In the memo, it was stated that Small Business Administration data and feedback have shown that the current CMMC Program is “structurally inconsistent with our need for rapid expansion of the DIB.”
Pentagon now will initiate a Task Force that will perform a comprehensive evaluation of CMMC, and will serve as a central hub to synthesize industry feedback. This will be based on public requests for information about compliance challenges. In 60 days the task force will release a report recommending measures to lower entry barriers for non-traditional and small companies, and prioritize speed of capability.
The Pentagon has said that during the review period of 60 days, it will enforce cybersecurity baseline compliance using the NIST SP 800171 Rev. 2 standard. This will be done through self assessments, where the Pentagon says the focus will be on tangible cyber hygiene, rather than administrative overhead.
Officials insisted the suspension would not compromise cybersecurity.

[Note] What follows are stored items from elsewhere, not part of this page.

(** * flask-redis: the connection-URL resolver and [init_app]

    A shallow embedding of [flask_redis/client.py].  The class [FlaskRedis]
    reads a connection URL from the application's configuration, parses it
    with [urllib.parse.urlparse], and either hands the URL unchanged to the
    provider's [from_url] or, for the two sentinel schemes, derives the
    sentinel parameters from the parsed URL and asks a [Sentinel] for the
    master.

    The embedding covers [init_app], [_init_standard_client],
    [_init_sentinel_client] and the parsers [_parse_sentinel_parameters],
    [_extract_credentials], [_parse_hosts], [_parse_master_and_db],
    [_parse_socket_timeout], [_parse_ssl_enabled], [_parse_ssl_params],
    [_parse_ssl_cert_reqs] and [_parse_auth_params].  The constructor and
    the methods that forward to the connected client are outside of it.

    Conventions of the model.
    - A Python [str] is a [string]; the model covers text in the ASCII range
      (case folding, whitespace and digits are the ASCII ones).
    - A Python [dict] with string keys is a [gmap string _].
    - A raised exception is the [Raise] branch of [result]; the exception
      classes that the code can raise are the constructors of [exn].
    - The interpreter's functions and the ones of [urllib.parse] that the
      client calls ([str.split], [int], [float], [urlparse], [parse_qs], ...)
      are modelled in the modules [Py] and [Urllib] below. *)

From Stdlib Require Import ZArith QArith Ascii.
From stdpp Require Import gmap strings list fin_maps.

Local Open Scope Z_scope.

(** ** Exceptions and the error monad *)

Inductive exn : Type :=
  | ValueError
  | IndexError
  | ImportError
  | TypeError
  | ProviderError (code : nat).

Inductive result (A : Type) : Type :=
  | Ok (a : A)
  | Raise (e : exn).
Arguments Ok {A} a.
Arguments Raise {A} e.

Global Instance result_ret : MRet result := @Ok.
Global Instance result_bind : MBind result := fun A B k r =>
  match r with
  | Ok a => k a
  | Raise e => Raise e
  end.

Definition is_ok {A} (r : result A) : bool :=
  match r with Ok _ => true | Raise _ => false end.

(** ** The interpreter's string and number functions *)

Module Py.

(** [c in s], for a one-character [c]. *)
Fixpoint contains (c : ascii) (s : string) : bool :=
  match s with
  | EmptyString => false
  | String d s' => if Ascii.eqb c d then true else contains c s'
  end.

(** [s.partition(c)]: the text before the first [c] and the text after
    it, or [None] when [c] does not occur.  With [c in s],
    [s.split(c, 1)] is the two-element list of these. *)
Fixpoint partition (c : ascii) (s : string) : option (string * string) :=
  match s with
  | EmptyString => None
  | String d s' =>
      if Ascii.eqb c d then Some (EmptyString, s')
      else match partition c s' with
           | Some (l, r) => Some (String d l, r)
           | None => None
           end
  end.

(** [s.split(c, 1)]: one piece, or the two pieces around the first
    [c]. *)
Definition split1 (c : ascii) (s : string) : list string :=
  match partition c s with
  | Some (l, r) => [l; r]
  | None => [s]
  end.

(** [a, b = l]: unpacking a list into two names. *)
Definition unpack2 (l : list string) : result (string * string) :=
  match l with
  | [a; b] => Ok (a, b)
  | _ => Raise ValueError
  end.

(** [l[i]]. *)
Definition item (l : list string) (i : nat) : result string :=
  match l !! i with
  | Some x => Ok x
  | None => Raise IndexError
  end.

(** [s.rpartition(c)]: the text around the last occurrence of [c]. *)
Fixpoint rpartition (c : ascii) (s : string) : option (string * string) :=
  match s with
  | EmptyString => None
  | String d s' =>
      match rpartition c s' with
      | Some (l, r) => Some (String d l, r)
      | None => if Ascii.eqb c d then Some (EmptyString, s') else None
      end
  end.

(** [s.split(c)]: all the pieces between occurrences of [c]; never the
    empty list. *)
Fixpoint split (c : ascii) (s : string) : list string :=
  match s with
  | EmptyString => [EmptyString]
  | String d s' =>
      if Ascii.eqb c d then EmptyString :: split c s'
      else match split c s' with
           | t :: ts => String d t :: ts
           | [] => [String d EmptyString]
           end
  end.

(** [s.lstrip(c)] for a one-character [c]. *)
Fixpoint lstrip (c : ascii) (s : string) : string :=
  match s with
  | EmptyString => EmptyString
  | String d s' => if Ascii.eqb c d then lstrip c s' else s
  end.

(** [s.replace(c, "")]. *)
Fixpoint remove (c : ascii) (s : string) : string :=
  match s with
  | EmptyString => EmptyString
  | String d s' => if Ascii.eqb c d then remove c s' else String d (remove c s')
  end.
(** The handles taken from the diversified list, before any backfill. *)
Definition recommendedOf (diversified : list Scored) : list string :=
  (λ item, handle (product item)) <$> take CONFIG.RAIL_SIZE diversified.

(** [getRecommendations(anchorHandle, mode)]; the analytics call
    [trackEvent] only reports and is left out. *)
Definition getRecommendations (env : Env) (anchorHandle mode : string) (w : World)
  : Completion (list string * World) :=
  '(_, w) ← load env w;
  match findByHandle (products (catalog w)) anchorHandle with
  | None => getFallbackRecommendations env CONFIG.RAIL_SIZE w
  | Some anchorProduct =>
      let anchorTags := parsedTags anchorProduct in
      let scored := scoreCatalog (products (catalog w)) anchorHandle anchorTags mode in
      let diversified := diversify scored in
      let recommended := recommendedOf diversified in
      '(recommended, w) ←
        (if (length recommended <? CONFIG.RAIL_SIZE)%nat then
           let fillCount := (CONFIG.RAIL_SIZE - length recommended)%nat in
           '(bestsellers, w) ← getFallbackRecommendations env fillCount w;
           Returns (recommended ++ filter (λ h, h ∉ recommended) bestsellers, w)
         else Returns (recommended, w));
      Returns (take CONFIG.RAIL_SIZE recommended, w)
  end.

(** ** Several callers on one page *)

(** The promise a caller of [load()] holds. *)
Inductive Promise : Type :=
  | Settled (ps : list Product)
  | OnFetch
  | OnInterval.

Record Page : Type := mkPage {
  world : World;
  promises : list Promise
}.

(** What the event loop can run next: a new call of [load()], the fetch of
    a caller settling, or the 100 ms interval of a waiting caller. *)
Inductive Event : Type :=
  | CallLoad (now : Z)
  | FetchSettles (caller : nat) (o : FetchOutcome) (now : Z)
  | IntervalFires (caller : nat).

Duffey stated, “We are not lowering standards in any way.” We expect that businesses adhere to NIST’s standards. We’re eliminating the bureaucracy associated with third-party assessments.
This decision will likely please the defense industry, which has long complained that the CMMC regime created too many barriers for the defense sector. Small companies are especially affected by this because they lack the resources necessary to comply with the requirements for testing and compliance.